*** INFORMATION GIVEN
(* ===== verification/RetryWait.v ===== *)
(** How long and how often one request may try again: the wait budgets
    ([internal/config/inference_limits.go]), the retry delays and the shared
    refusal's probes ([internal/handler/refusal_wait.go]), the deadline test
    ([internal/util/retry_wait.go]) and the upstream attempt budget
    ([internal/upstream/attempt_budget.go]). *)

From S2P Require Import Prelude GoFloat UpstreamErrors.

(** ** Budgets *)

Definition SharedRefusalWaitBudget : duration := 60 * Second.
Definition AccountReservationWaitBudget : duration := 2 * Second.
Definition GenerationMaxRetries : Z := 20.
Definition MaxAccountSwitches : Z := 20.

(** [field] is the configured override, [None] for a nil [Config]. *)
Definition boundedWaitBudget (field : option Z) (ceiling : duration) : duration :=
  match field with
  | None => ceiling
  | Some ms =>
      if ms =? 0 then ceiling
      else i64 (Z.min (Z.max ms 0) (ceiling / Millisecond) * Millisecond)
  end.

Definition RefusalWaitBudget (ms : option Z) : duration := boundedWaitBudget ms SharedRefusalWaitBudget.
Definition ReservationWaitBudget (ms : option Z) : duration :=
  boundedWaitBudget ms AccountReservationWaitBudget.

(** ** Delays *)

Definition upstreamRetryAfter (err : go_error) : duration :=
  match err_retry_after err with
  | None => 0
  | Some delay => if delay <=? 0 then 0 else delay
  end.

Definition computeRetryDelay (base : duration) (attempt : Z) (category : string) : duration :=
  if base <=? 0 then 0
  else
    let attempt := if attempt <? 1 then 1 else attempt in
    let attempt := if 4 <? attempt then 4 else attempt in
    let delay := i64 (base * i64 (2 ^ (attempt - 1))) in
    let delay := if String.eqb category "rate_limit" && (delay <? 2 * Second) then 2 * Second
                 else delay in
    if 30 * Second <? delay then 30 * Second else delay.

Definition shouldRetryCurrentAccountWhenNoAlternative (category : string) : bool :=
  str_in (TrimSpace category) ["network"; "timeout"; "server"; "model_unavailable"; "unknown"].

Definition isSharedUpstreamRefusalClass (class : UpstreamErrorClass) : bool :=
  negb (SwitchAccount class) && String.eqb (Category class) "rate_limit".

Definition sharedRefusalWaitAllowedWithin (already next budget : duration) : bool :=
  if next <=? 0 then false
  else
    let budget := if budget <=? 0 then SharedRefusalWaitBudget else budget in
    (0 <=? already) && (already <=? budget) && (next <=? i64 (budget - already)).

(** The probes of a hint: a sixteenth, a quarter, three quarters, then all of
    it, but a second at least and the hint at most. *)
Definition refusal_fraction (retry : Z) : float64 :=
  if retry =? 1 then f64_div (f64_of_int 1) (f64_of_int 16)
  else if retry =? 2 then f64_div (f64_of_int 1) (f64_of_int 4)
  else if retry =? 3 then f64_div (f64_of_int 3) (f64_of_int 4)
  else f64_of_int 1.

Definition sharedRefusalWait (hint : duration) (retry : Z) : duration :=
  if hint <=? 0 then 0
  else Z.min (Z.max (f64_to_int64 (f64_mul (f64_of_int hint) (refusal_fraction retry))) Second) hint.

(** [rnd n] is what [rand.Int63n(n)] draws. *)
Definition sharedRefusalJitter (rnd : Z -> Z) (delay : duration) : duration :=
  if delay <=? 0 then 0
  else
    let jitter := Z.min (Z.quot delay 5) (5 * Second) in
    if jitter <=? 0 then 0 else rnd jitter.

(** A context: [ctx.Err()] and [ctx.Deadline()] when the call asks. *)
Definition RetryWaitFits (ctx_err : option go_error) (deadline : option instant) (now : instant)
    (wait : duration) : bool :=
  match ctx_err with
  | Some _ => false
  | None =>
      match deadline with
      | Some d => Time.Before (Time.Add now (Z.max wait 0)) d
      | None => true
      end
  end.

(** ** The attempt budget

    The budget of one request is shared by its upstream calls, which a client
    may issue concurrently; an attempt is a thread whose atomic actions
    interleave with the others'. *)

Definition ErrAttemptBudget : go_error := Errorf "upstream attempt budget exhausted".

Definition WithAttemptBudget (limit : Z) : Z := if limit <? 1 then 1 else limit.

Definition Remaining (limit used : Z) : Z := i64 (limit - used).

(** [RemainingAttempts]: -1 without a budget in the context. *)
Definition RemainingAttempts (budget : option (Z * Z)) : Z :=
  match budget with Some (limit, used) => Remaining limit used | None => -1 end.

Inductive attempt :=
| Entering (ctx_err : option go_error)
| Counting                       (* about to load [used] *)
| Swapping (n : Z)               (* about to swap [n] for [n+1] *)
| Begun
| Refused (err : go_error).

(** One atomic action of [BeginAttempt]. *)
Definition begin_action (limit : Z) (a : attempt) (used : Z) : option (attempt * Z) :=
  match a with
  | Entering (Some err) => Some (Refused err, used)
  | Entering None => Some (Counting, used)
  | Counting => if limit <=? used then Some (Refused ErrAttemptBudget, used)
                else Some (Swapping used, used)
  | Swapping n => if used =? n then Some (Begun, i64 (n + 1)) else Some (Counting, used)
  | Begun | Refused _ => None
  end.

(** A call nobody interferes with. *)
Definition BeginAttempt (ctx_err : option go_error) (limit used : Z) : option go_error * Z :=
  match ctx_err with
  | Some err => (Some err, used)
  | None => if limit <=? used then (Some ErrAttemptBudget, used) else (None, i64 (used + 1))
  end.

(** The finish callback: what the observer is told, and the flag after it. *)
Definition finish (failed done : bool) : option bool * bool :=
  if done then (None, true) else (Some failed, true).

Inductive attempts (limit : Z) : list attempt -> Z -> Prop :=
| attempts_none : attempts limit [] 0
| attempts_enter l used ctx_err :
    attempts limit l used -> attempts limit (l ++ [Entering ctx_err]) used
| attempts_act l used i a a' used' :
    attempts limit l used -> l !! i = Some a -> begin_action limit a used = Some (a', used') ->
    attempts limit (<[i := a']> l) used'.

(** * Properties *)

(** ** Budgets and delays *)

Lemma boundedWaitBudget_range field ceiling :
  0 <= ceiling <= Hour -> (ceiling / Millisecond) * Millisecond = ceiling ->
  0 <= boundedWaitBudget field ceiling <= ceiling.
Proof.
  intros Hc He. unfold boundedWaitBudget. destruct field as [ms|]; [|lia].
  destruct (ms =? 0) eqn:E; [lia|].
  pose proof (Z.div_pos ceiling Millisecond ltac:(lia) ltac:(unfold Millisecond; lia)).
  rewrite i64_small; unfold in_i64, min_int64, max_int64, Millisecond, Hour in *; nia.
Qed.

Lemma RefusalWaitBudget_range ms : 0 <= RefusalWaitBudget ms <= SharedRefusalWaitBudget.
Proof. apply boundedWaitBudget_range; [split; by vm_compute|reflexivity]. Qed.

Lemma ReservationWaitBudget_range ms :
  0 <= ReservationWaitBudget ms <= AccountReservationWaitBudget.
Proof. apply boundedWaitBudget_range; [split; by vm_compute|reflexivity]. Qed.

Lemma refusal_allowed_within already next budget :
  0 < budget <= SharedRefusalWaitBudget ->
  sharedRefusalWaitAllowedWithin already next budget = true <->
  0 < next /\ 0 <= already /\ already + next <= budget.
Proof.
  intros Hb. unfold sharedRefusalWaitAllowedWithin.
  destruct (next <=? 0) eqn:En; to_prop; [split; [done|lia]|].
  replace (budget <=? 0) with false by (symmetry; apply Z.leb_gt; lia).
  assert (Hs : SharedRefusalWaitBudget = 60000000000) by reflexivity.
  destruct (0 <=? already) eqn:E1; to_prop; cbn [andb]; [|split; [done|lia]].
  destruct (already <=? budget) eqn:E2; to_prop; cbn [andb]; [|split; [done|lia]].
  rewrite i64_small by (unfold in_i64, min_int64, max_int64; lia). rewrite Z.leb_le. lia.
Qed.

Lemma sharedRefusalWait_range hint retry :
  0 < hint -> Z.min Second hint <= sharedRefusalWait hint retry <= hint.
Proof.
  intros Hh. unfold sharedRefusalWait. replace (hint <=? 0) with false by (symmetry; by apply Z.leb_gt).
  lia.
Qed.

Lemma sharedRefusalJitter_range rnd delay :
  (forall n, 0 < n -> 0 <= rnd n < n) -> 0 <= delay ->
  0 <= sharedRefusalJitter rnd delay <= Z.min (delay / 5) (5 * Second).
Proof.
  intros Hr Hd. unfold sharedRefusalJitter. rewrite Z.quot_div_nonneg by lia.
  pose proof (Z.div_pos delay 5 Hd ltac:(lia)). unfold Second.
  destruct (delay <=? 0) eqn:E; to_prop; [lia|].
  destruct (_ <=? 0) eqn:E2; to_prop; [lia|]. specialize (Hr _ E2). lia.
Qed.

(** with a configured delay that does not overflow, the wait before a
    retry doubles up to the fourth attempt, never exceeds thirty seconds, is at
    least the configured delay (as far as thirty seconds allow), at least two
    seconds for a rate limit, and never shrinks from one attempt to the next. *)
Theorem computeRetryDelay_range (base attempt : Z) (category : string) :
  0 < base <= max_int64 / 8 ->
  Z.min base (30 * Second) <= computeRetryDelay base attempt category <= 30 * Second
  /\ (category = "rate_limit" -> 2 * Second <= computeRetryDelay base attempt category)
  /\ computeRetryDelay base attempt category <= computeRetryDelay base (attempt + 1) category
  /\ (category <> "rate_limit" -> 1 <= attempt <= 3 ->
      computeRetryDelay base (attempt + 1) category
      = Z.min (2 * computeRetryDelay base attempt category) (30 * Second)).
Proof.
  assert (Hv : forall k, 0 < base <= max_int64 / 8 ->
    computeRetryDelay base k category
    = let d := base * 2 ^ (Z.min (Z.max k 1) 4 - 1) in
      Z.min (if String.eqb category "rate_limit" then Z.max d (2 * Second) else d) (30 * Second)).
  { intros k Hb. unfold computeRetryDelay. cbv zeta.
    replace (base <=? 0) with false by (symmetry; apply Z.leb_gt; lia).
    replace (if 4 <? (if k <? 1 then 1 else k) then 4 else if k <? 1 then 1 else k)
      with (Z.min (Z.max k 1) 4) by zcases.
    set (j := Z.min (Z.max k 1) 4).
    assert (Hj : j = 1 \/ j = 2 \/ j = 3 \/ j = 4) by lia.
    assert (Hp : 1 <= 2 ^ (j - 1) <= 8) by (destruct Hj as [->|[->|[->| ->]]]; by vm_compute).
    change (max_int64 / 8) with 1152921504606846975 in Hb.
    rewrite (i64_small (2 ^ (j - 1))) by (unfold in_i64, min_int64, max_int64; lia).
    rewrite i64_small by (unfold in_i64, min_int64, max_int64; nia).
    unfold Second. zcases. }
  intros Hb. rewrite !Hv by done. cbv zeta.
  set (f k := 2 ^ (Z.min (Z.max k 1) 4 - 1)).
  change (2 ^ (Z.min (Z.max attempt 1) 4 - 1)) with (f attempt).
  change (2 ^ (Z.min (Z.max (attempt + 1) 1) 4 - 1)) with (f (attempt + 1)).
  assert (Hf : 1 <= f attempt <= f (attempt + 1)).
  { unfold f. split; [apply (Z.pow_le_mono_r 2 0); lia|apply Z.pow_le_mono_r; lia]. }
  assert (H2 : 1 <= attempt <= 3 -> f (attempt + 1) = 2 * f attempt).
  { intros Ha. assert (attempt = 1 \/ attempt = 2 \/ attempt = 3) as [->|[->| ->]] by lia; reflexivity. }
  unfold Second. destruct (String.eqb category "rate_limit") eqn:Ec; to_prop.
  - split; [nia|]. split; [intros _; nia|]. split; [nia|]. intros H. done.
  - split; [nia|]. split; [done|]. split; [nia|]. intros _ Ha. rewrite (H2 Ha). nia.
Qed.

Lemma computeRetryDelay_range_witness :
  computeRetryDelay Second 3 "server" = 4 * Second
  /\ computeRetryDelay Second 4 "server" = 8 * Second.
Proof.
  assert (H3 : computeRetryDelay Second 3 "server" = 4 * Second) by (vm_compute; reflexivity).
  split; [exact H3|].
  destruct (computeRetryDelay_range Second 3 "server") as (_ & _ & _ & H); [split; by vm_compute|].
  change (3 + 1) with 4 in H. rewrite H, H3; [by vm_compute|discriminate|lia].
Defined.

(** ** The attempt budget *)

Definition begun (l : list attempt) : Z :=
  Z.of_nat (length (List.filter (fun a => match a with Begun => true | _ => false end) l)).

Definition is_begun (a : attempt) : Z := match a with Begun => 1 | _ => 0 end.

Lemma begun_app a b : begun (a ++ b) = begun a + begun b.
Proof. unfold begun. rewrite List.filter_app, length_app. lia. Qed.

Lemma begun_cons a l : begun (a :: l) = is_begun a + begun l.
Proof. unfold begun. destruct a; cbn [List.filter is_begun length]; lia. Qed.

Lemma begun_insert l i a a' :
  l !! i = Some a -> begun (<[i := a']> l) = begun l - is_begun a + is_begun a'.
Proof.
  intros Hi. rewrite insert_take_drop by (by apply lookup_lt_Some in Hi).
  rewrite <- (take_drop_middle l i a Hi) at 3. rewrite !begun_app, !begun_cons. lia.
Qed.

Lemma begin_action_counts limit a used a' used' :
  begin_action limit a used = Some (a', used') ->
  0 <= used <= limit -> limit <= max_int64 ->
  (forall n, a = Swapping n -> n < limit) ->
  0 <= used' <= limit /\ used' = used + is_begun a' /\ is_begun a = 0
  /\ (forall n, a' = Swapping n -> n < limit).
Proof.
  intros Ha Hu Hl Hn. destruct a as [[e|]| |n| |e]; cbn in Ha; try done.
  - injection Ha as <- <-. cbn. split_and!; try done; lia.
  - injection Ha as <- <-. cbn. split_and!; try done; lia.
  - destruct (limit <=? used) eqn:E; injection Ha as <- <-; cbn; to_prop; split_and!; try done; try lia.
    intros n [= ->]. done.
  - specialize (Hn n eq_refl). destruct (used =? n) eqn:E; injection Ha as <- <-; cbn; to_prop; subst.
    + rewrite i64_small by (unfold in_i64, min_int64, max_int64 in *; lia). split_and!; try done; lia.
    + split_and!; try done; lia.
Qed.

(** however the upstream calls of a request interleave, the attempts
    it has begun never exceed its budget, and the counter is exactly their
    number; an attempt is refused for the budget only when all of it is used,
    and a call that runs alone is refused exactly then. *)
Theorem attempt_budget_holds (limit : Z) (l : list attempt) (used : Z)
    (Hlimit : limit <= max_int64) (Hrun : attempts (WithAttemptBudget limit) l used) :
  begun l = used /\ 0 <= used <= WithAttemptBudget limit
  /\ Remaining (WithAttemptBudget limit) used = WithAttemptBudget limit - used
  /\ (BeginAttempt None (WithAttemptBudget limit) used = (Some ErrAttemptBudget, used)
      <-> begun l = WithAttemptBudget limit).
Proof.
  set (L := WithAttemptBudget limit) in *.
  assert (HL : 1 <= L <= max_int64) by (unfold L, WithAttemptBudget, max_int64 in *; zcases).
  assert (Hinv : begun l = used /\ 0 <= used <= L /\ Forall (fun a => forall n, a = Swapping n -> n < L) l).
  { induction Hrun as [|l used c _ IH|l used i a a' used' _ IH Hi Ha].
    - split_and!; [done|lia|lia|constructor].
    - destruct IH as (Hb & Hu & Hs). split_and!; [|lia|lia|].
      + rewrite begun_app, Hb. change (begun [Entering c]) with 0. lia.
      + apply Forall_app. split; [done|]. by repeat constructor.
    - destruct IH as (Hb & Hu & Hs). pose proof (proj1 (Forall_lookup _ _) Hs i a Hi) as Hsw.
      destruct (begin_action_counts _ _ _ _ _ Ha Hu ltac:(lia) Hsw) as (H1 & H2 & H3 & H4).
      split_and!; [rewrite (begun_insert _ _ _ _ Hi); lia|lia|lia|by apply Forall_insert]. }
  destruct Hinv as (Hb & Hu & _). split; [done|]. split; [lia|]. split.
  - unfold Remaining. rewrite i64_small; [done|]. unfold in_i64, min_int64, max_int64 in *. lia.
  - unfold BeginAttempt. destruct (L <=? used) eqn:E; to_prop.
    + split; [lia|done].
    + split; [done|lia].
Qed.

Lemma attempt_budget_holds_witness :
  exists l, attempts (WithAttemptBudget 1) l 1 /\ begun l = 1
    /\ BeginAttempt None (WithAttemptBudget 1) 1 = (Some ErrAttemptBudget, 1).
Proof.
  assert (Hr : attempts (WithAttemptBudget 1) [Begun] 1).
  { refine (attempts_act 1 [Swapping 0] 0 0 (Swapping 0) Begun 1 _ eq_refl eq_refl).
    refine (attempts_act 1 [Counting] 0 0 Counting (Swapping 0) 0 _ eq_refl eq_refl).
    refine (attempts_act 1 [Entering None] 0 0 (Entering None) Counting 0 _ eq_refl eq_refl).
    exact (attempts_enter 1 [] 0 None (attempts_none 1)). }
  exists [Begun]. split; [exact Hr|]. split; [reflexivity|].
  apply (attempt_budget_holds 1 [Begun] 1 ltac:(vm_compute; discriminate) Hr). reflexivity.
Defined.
******
• **EXERCISE AIM**: Number of lines above containing "Hrun": give it, with no other text.

• **EXERCISE RESPONSE**: 2